Nor, I suspect, will it get any love from Post media writer Margaret Sullivan. One section away from Jaffe’s piece — on Monday’s Style section front page — Sullivan issued a plea to reporters not to screw up their coverage of the impeachment hearings. She had lot of excellent, specific advice – such as “Beware mealy-mouthed and misleading language” — although she left out: “Don’t let the White House gaslight you.”
Twitter weighs in
I asked my Twitter followers what they made of Jaffe’s piece this morning, and they had some insightful responses:
Media outlets do the ridiculousness you’re warning about as a result of the right’s campaigning against reality based reporting. Theatrical analysis relative to expectations insulates outlets against “liberal bias” by being divorced from reality. Name/shame editors who do this.

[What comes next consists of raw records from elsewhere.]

(* ===== verification/TrafficHistory.v ===== *)
(** * The traffic history: [native/src/traffic.c], persistence

    A connection as JSON, the history file that a flush writes and a
    configuration reads back, and the configuration of the store.

    The disk and the outcomes of its system calls are those of [Disk]; the
    environment variables, the current directory and the outcome of opening
    the country database are arguments.  Allocation is taken to succeed but
    for the JSON buffer. *)

From stdpp Require Import gmap.
From S2P Require Import Prelude CLib Inet IpDns Json JsonText TempRules Config ConfigValid ConfigText RuleFeed Disk FeedCache.

From S2P Require Import Traffic.

Module TrafficHistory.
Import Json JsonText Disk Traffic.

Definition CH_TRAFFIC_HISTORY_VERSION : Z := 1.
Definition CH_TRAFFIC_MAX_FILE_BYTES : Z := 32 * 1024 * 1024.
Definition CH_CONFIG_DEFAULT_TRAFFIC_HISTORY_LIMIT : Z := 500.

(** ** A connection as JSON *)

Section Connection.
Context `{DoubleCompare, !DoubleRate} (grow : Z -> bool).

(** [d != 0.0], which also holds of a NaN. *)
Definition nonzero (d : double) : bool :=
  negb (isfinite d) || double_ltb d (double_of_int64 0) || double_ltb (double_of_int64 0) d.

(** The fields of the country that are present, each with its key. *)
Definition geo_texts (g : traffic_geo) : list json_op :=
  let field key value :=
    if beq value [] then []
    else [all_of [append_text grow (str key); append grow (str ":"); append_text grow value]] in
  field "country"%string (geo_country g) ++ field "country_code"%string (geo_country_code g) ++ field "city"%string (geo_city g).

Definition geo_numbers (g : traffic_geo) : list json_op :=
  let field key value := if nonzero value then [append grow (quoted_key key ++ format_17g value)] else [] in
  field "latitude"%string (geo_latitude g) ++ field "longitude"%string (geo_longitude g).

Definition traffic_append_geo (g : traffic_geo) : json_op :=
  all_of [append grow (str "{"); append_list grow (fun op : json_op => op) true (geo_texts g ++ geo_numbers g);
          append grow (str "}")].

Definition state_name (e : ch_traffic_entry) : bytes := if active e then str "active" else str "closed".

Definition duration (e : ch_traffic_entry) (now : Z) : Z :=
  let d := (if active e then now else end_ns e) - start_ns e in if d <? 0 then 0 else d.

Definition traffic_append_connection (e : ch_traffic_entry) (now : Z) : json_op :=
  let i := info e in
  all_of [
    append grow ([123] ++ quoted_key "conn_id"); append_text grow (conn_id e);
    append grow ([44] ++ quoted_key "profile"); append_text grow (i_profile i);
    append grow ([44] ++ quoted_key "state"); append_text grow (state_name e);
    append grow ([44] ++ quoted_key "start_ts_ns" ++ dec (start_ns e) ++ [44] ++ quoted_key "updated_ts_ns"
                 ++ dec (updated_ns e) ++ [44] ++ quoted_key "end_ts_ns" ++ dec (end_ns e));
    append grow ([44] ++ quoted_key "listener" ++ [123] ++ quoted_key "protocol"); append_text grow (i_listener_protocol i);
    append grow ([44] ++ quoted_key "addr"); append_text grow (i_listener_address i);
    append grow ([125; 44] ++ quoted_key "client_addr"); append_text grow (i_client_address i);
    append grow ([44] ++ quoted_key "chain_name"); append_text grow (i_chain_name i);
    append grow ([44] ++ quoted_key "group_name"); append_text grow (i_group_name i);
    append grow ([44] ++ quoted_key "rule_name"); append_text grow (i_rule_name i);
    append grow ([44] ++ quoted_key "rule_action"); append_text grow (i_rule_action i);
    append grow ([44] ++ quoted_key "default" ++ bool_text (i_is_default i) ++ [44] ++ quoted_key "decision_ns"
                 ++ dec (i_decision_ns i));
    append grow ([44] ++ quoted_key "target"); append_text grow (i_target i);
    append grow ([44] ++ quoted_key "target_host"); append_text grow (i_target_host i);
    append grow ([44] ++ quoted_key "target_port"); append_text grow (i_target_port i);
    append grow ([44] ++ quoted_key "network"); append_text grow (i_network i);
    append grow ([44] ++ quoted_key "source"); append_text grow (i_source i);
    append grow ([44] ++ quoted_key "application" ++ [34; 34; 44] ++ quoted_key "hops" ++ str "[],");
    append grow (quoted_key "timeline" ++ str "[{" ++ quoted_key "ts_ns");
    append grow (dec (start_ns e));
    append grow ([44] ++ quoted_key "type" ++ print_string (str "connection_opened") ++ [44] ++ quoted_key "title"
                 ++ print_string (str "Opened") ++ [44] ++ quoted_key "detail" ++ [34; 34] ++ str "}]," ++ quoted_key "geo");
    traffic_append_geo (geo e);
    when_op (negb (beq (geo_error (geo e)) []))
      (all_of [append grow ([44] ++ quoted_key "geo_error"); append_text grow (geo_error (geo e))]);
    append grow (str ",");
    append grow (quoted_key "total_dial_ns" ++ str "0," ++ quoted_key "rx_bps" ++ format_3f (rx_bps e) ++ [44]
                 ++ quoted_key "tx_bps" ++ format_3f (tx_bps e) ++ [44] ++ quoted_key "rx_total" ++ dec (rx_total e) ++ [44]
                 ++ quoted_key "tx_total" ++ dec (tx_total e) ++ [44] ++ quoted_key "duration_ns" ++ dec (duration e now)
                 ++ [44] ++ quoted_key "close_reason");
    append_text grow (close_reason e);
    append grow (str "}")].

(** ** The history file *)

Definition history_text (l : list ch_traffic_entry) (saved now : Z) : json_op :=
  all_of [
    append grow ([123] ++ quoted_key "version" ++ dec CH_TRAFFIC_HISTORY_VERSION ++ [44] ++ quoted_key "saved_ts_ns"
                 ++ dec saved ++ [44] ++ quoted_key "closed" ++ [91]);
    append_list grow (fun e => traffic_append_connection e now) true (List.filter inactive l);
    append grow ([93; 125; 10])].

(** *** Reading *)

Definition get (object : option ch_json_value) (key : bytes) : option ch_json_value := ch_json_object_get object (Some key).

Definition traffic_history_entry_string (object : option ch_json_value) (key : String.string) : bytes :=
  default [] (ch_json_string_value (get object (str key))).

(** The conversion from [double] is undefined out of range. *)
Definition traffic_history_int64 (object : option ch_json_value) (key : String.string) : result Z :=
  let value := get object (str key) in
  match ch_json_int64_value value with
  | Some n => Done n
  | None =>
      let number := ch_json_number_value value (double_of_int64 0) in
      if double_ltb number (double_of_int64 INT64_MIN) || double_ltb (double_of_int64 INT64_MAX) number then Done 0
      else match double_trunc number with Some n => Done n | None => Fault end
  end.

Context `{!DoubleSize}.

Definition traffic_history_uint64 (object : option ch_json_value) (key : String.string) : result Z :=
  let value := get object (str key) in
  match ch_json_int64_value value with
  | Some n => Done (if n <? 0 then 0 else n)
  | None =>
      let number := ch_json_number_value value (double_of_int64 0) in
      if double_ltb number (double_of_int64 0) || double_ltb (double_of_uint64 UINT64_MAX) number then Done 0
      else match double_to_size number with Some n => Done n | None => Fault end
  end.

Definition identifier_of (conn : bytes) : Z :=
  if is_prefix (str "native-") conn then
    let scan := strtoul (drop 7 conn) in
    if negb (scan_range scan) && scan_any scan && beq (scan_rest scan) [] then scan_value scan else 0
  else 0.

— Alan Septoff (@drangundsturm) November 11, 2019
(SMH) What compels a journalist to "report" information that is demonstrably untrue? There is a difference between bias and accurateness. The Press is going to feed us knowingly false and inaccurate information in order to appear "Independent". #DoBetter #ImpeachmentInquiry
— James Flanagan (@JamesFlanagan12) November 11, 2019
“Amid the torrent of computer-generated imagery, it is easy to forget that the crux of the historic Clone Wars boils down to a simple question: What did Palpatine want from the Separatists — and what exactly did he do?”